The Port of Montréal will inject $132 million in infrastructure enhancements to accommodate the increase in container goods traffic anticipated with the entry into force of the Comprehensive Economic and Trade Agreement between Canada and the European Union, expected in the near future.
This major upgrade of Canada’s second-largest container port has three main components. The first, representing an investment of nearly $83 million, involves building a container terminal that will expand container capacity in one section of the Port by a factor of four, from 150,000 to 600,000 containers a year. By the time work is completed in 2018, the Port’s total capacity will be 2.1 million containers, an increase of over 25%.

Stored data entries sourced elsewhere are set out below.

Lemma unregister_task y t task' :
  b_tasks (unregister_gui y) !! t = Some task' ->
  exists task, b_tasks y !! t = Some task /\ same_code task task' /\ t_live task' = t_live task /\ t_rx task' = t_rx task /\
    (t_slot task' = t_slot task \/ t_slot task' = Some false).
Proof. intros (task & Ht & Hs & Hl & Hr & Hv)%unregister_slot. exists task. naive_solver. Qed.

Lemma respond_task id b y t task' :
  b_tasks (respond id b y).2 !! t = Some task' ->
  exists task, b_tasks y !! t = Some task /\ same_code task task' /\ t_live task' = t_live task /\ t_rx task' = t_rx task /\
    (t_slot task' = t_slot task \/ pending (b_state y) !! id = Some t /\ t_slot task' = Some b).
Proof.
  unfold respond. destruct (pending (b_state y) !! id) as [tid |] eqn:E; cbn; [| eauto 10 with broker].
  intros (u & Hu & S1 & L1 & R1 & V1)%oneshot_send_task. exists u. split_and!; [done.. |].
  destruct V1 as [| [-> ?]]; auto.
Qed.

Lemma oneshot_send_pc tid b y t : option_map t_pc (b_tasks (oneshot_send tid b y).2 !! t) = option_map t_pc (b_tasks y !! t).
Proof.
  unfold oneshot_send. destruct (b_tasks y !! tid) as [u |] eqn:E; [| done]. destruct (t_rx u); [| done]. cbn.
  destruct (decide (t = tid)) as [-> |]; [by rewrite lookup_insert_eq, E | by rewrite lookup_insert_ne].
Qed.

Lemma send_all_pc senders y t :
  option_map t_pc (b_tasks (foldl (fun y tid => (oneshot_send tid false y).2) y senders) !! t) = option_map t_pc (b_tasks y !! t).
Proof. revert y. induction senders as [| tid senders IH]; intros y; cbn [foldl]; [done |]. by rewrite IH, oneshot_send_pc. Qed.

The two other components aim to facilitate Port access for trucks and vessels. Initiatives will include deepening berths to accommodate larger vessels carrying larger loads and building new roads to give trucks faster access to the highway system.
“The Port of Montréal has a strategically advantageous location,” said Montreal Port Authority President and Chief Executive Officer Sylvie Vachon in a radio interview with Radio-Canada. “Thanks to its inland location, shipping companies can get their goods closer to their target markets. Fully 40 million consumers are within an 8-hour journey by truck and 110 million are reachable within 36 hours by train.” According to Vachon, optimizing container handling capacity and improving marine and road access will pay big dividends for Port of Montréal clients and partners.
The Port of Montréal is receiving funding of up to $43.7 million from the Canadian government for this project.